§ Task item
Isolate every line in the records below with "constructor" in it.

§ Data for this exercise
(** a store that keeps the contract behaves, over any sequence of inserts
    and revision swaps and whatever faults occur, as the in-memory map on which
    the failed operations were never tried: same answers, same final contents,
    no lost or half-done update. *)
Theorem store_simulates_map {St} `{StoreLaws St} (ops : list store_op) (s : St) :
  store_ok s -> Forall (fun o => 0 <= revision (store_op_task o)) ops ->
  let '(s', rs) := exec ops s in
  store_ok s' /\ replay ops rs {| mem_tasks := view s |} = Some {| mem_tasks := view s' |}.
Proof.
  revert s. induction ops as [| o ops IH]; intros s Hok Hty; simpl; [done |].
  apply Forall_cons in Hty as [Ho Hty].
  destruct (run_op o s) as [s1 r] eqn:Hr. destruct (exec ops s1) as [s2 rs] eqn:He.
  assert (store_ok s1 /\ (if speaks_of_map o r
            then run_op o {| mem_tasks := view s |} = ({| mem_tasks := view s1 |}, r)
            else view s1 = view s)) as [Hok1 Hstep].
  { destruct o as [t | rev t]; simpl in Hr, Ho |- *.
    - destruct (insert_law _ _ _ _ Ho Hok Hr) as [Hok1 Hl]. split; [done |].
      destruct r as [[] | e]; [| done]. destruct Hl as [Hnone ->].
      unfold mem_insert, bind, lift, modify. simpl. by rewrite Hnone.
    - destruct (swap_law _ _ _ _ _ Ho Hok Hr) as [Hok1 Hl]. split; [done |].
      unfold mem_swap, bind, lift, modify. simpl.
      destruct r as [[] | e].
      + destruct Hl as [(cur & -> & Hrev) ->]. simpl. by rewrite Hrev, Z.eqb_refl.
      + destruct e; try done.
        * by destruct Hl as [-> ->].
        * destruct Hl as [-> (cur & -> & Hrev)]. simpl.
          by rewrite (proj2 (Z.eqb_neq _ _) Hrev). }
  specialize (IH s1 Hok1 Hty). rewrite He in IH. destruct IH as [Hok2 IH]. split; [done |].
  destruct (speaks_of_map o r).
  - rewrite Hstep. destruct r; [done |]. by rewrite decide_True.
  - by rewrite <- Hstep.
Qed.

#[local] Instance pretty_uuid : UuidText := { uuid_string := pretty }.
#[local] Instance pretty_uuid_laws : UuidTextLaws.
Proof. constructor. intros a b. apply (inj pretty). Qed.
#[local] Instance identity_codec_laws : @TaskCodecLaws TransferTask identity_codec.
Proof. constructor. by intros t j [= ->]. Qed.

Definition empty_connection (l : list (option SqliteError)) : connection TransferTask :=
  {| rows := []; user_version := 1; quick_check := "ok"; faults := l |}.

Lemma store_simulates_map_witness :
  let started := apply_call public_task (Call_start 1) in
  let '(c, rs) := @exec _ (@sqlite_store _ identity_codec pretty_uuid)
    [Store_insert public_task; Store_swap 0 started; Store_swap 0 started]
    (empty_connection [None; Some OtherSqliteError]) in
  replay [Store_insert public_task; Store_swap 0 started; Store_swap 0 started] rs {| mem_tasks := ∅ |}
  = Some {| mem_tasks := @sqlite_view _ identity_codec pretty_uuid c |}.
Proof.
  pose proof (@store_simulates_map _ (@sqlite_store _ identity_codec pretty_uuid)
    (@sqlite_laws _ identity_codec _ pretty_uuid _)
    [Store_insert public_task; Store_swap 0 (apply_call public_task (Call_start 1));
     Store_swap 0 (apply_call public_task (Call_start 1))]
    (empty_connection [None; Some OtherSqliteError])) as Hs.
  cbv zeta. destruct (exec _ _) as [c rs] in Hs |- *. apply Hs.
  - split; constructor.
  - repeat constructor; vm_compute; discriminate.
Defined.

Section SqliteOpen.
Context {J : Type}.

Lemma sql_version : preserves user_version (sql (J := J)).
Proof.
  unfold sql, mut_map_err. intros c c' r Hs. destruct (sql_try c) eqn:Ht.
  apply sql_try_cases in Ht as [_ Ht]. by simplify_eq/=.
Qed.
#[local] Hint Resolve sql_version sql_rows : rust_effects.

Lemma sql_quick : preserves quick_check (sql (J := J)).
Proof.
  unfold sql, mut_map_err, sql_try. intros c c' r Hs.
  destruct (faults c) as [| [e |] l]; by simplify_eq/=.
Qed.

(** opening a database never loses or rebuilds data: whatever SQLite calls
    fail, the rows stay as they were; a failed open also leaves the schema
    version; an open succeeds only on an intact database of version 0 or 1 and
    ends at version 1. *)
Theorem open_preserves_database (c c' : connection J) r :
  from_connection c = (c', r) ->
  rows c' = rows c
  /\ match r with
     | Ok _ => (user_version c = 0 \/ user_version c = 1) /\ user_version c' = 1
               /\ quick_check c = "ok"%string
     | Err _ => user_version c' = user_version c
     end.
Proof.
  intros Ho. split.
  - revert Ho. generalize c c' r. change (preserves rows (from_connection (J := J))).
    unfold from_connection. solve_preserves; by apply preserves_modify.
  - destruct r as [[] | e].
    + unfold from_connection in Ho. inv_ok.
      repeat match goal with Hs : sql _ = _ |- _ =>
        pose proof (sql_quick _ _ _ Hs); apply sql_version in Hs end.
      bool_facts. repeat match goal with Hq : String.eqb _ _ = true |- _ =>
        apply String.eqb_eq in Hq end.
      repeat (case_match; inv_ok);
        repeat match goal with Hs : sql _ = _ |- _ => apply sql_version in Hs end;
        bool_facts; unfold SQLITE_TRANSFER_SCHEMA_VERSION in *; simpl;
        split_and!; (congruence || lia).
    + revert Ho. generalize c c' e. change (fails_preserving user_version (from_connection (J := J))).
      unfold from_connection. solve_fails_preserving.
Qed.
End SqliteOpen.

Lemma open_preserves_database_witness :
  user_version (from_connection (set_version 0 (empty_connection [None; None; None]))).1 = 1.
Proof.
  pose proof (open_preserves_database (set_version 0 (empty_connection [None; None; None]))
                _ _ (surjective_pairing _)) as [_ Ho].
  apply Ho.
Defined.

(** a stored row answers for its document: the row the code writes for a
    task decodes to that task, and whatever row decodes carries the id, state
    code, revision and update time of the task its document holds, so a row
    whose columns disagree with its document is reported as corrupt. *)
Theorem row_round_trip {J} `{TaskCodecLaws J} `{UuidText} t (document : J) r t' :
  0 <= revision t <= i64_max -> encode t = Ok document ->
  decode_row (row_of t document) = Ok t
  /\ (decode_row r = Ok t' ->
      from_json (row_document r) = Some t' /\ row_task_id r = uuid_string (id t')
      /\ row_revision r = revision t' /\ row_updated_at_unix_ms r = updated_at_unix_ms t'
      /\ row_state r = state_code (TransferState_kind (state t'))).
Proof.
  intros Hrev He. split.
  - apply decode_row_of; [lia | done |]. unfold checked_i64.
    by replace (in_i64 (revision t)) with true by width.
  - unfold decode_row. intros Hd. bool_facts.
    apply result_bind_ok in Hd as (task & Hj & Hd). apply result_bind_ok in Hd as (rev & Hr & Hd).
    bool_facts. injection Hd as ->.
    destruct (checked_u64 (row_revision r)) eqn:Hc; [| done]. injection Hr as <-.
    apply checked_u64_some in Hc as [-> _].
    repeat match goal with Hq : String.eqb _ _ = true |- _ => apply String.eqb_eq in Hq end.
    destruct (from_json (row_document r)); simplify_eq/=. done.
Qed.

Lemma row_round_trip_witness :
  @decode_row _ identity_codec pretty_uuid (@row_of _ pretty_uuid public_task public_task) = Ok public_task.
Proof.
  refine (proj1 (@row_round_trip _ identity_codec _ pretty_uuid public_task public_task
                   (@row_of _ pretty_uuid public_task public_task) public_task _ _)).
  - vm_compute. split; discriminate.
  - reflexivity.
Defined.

§ Solution for this exercise
Proof. constructor. intros a b. apply (inj pretty). Qed.
Proof. constructor. by intros t j [= ->]. Qed.
  - split; constructor.
  - repeat constructor; vm_compute; discriminate.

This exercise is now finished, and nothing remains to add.